[Provided information — start]
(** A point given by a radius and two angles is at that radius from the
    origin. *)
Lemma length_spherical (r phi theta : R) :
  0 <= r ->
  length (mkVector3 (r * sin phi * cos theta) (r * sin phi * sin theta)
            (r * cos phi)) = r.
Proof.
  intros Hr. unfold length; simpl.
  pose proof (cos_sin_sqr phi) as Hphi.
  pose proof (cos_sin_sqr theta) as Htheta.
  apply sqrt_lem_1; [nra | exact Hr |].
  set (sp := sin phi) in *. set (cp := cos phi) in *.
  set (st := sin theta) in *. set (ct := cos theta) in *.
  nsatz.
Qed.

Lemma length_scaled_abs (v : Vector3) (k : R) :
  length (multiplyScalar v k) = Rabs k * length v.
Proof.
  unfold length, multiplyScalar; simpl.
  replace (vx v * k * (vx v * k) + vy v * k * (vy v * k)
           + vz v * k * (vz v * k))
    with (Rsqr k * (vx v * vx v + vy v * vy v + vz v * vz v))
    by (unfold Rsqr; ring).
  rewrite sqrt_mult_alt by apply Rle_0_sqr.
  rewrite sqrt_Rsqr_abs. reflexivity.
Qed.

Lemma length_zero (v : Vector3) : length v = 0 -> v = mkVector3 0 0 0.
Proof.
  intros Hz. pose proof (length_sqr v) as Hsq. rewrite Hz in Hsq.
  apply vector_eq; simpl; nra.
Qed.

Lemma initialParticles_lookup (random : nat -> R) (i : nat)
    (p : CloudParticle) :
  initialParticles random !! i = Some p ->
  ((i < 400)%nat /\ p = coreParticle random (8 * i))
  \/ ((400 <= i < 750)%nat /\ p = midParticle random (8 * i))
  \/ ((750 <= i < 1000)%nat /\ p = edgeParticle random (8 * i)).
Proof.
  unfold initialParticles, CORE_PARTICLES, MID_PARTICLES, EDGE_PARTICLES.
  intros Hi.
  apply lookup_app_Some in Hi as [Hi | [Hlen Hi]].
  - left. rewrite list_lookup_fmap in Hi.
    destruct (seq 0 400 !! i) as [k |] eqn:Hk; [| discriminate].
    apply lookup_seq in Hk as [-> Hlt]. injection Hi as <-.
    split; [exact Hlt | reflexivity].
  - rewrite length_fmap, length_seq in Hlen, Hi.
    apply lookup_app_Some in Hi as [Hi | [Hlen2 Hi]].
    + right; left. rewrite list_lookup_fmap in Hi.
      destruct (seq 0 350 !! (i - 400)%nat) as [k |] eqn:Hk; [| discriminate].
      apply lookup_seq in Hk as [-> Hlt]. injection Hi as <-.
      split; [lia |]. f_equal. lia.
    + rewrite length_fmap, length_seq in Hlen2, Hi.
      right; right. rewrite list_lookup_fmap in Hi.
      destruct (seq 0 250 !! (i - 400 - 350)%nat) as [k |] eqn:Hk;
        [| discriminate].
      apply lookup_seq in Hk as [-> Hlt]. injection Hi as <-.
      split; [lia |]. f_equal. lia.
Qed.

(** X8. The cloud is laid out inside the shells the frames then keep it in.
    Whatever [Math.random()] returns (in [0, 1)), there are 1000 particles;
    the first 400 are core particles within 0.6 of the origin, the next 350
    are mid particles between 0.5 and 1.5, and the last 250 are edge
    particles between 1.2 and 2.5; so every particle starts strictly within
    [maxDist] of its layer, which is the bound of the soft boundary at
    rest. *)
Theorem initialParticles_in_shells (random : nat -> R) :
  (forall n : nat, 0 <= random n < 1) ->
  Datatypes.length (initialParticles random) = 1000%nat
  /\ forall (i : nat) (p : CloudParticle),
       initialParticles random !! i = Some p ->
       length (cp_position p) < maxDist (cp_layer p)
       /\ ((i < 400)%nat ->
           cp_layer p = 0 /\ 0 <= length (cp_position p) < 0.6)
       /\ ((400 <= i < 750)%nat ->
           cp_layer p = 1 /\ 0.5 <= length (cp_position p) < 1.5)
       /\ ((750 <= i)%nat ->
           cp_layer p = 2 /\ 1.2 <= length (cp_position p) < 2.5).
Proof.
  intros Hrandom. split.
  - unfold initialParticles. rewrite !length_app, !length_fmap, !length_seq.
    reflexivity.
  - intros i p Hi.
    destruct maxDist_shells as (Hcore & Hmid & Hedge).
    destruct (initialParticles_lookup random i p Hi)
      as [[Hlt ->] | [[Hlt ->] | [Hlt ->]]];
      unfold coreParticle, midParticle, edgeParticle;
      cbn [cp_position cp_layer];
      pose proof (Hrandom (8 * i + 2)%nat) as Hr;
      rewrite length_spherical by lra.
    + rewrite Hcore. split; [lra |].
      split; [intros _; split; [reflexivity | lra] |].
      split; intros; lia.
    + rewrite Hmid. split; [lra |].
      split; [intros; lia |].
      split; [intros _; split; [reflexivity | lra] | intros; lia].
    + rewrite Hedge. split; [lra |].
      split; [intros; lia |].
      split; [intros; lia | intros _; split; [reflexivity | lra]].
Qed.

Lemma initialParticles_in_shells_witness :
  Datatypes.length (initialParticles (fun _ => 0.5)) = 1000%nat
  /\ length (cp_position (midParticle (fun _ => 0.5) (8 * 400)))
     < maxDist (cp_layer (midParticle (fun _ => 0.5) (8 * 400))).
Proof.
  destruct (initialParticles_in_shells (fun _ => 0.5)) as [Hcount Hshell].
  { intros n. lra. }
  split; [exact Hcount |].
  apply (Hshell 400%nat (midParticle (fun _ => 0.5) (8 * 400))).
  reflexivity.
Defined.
[Provided information — finish]
What is required. Write out once more the lines above beginning at the line with "as [[Hlt ->] | [[Hlt ->] | [Hlt ->]]];"; continue through the final line and stop there.

Task response.
      as [[Hlt ->] | [[Hlt ->] | [Hlt ->]]];
      unfold coreParticle, midParticle, edgeParticle;
      cbn [cp_position cp_layer];
      pose proof (Hrandom (8 * i + 2)%nat) as Hr;
      rewrite length_spherical by lra.
    + rewrite Hcore. split; [lra |].
      split; [intros _; split; [reflexivity | lra] |].
      split; intros; lia.
    + rewrite Hmid. split; [lra |].
      split; [intros; lia |].
      split; [intros _; split; [reflexivity | lra] | intros; lia].
    + rewrite Hedge. split; [lra |].
      split; [intros; lia |].
      split; [intros; lia | intros _; split; [reflexivity | lra]].
Qed.

Lemma initialParticles_in_shells_witness :
  Datatypes.length (initialParticles (fun _ => 0.5)) = 1000%nat
  /\ length (cp_position (midParticle (fun _ => 0.5) (8 * 400)))
     < maxDist (cp_layer (midParticle (fun _ => 0.5) (8 * 400))).
Proof.
  destruct (initialParticles_in_shells (fun _ => 0.5)) as [Hcount Hshell].
  { intros n. lra. }
  split; [exact Hcount |].
  apply (Hshell 400%nat (midParticle (fun _ => 0.5) (8 * 400))).
  reflexivity.
Defined.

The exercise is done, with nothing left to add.